--- Source data Enclosed Below ---

Lemma advance_run V s db s' pkg adds rmvs htlcs t c l diff :
  session_inv V s -> remoteCommitChain (ss_lc s) = [t; c] ->
  tail (localCommitChain (ss_lc s)) = Ok l -> commitDiff (ss_db s) = Some diff ->
  cd_Commitment diff = toDiskCommit c false ->
  advance_remote s db = (s', Ok (pkg, adds, rmvs, htlcs)) ->
  (exists L R, advanced s s' pkg adds rmvs t c l L R) /\ htlcs = Htlcs (RemoteCommitment (ss_db s')).
Proof.
  intros [Hi Hdb _] Ec El Ed Ediff. unfold advance_remote. rewrite Ec, El. simpl tail. rsimpl.
  pose proof (li_chain _ _ Hi true) as Hs. simpl in Hs. rewrite Ec in Hs.
  inversion Hs as [|? ? _ Hd]; subst. inversion Hd as [|? ? (Hht & _)]; subst.
  pose proof (height_small V (ss_lc s) true t Hi) as Ht. simpl in Ht. rewrite Ec in Ht.
  specialize (Ht (list_elem_of_here _ _)).
  rewrite (u64_small (height t + 1)) by (unfold is_u64; lia). rewrite <- Hht.
  pose proof (cw_logs _ (li_wf _ _ Hi)) as Hw.
  match goal with |- context [fwd_entries ?a ?b ?cc ?d ?x] =>
    destruct (fwd_entries_ok a b cc d x) as (st & Est & [Hfb A1 A2 A3 A4]);
      [apply Hw|apply (lw_heap _ _ (gw_remote _ _ _ Hw))|]; rewrite Est end.
  rsimpl. change (tip [t; c]) with (Ok c : res commitment). rsimpl. cbn [fs_heap addsToForward
    settleFailsToForward addUpdates settleFailUpdates] in Hfb, A1, A2, A3, A4.
  simpl app in A1, A2, A3, A4.
  unfold AdvanceCommitChainTail. simpl ss_db. destruct (mutable _ _); [|done|done]. rsimpl.
  rewrite Ed. cbn [with_heap lc_heap localUpdateLog remoteUpdateLog remoteCommitChain].
  rewrite Ec. simpl advanceTail. rsimpl.
  destruct (compactLogs_ok (fs_heap st) (localUpdateLog (ss_lc s)) (remoteUpdateLog (ss_lc s))
    (height l) (height c)) as (L & R & EL & Hcp & _).
  { eapply logs_wf_agree; [apply Hfb|done]. }
  rewrite EL. rsimpl. intros [= <- <- <- <- <-]. split; [|done]. exists L, R.
  split; simpl; try done.
  - by rewrite A1, A2.
  - by rewrite (dm_remote _ _ Hdb t) by (by rewrite Ec).
Qed.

--- End of Enclosed Source data ---

▶ Description of the task
The required output is the exact run of lines from the beginning of the records to the line with "cd_Commitment diff = toDiskCommit", that line included.

▶ Solution to the exercise
Lemma advance_run V s db s' pkg adds rmvs htlcs t c l diff :
  session_inv V s -> remoteCommitChain (ss_lc s) = [t; c] ->
  tail (localCommitChain (ss_lc s)) = Ok l -> commitDiff (ss_db s) = Some diff ->
  cd_Commitment diff = toDiskCommit c false ->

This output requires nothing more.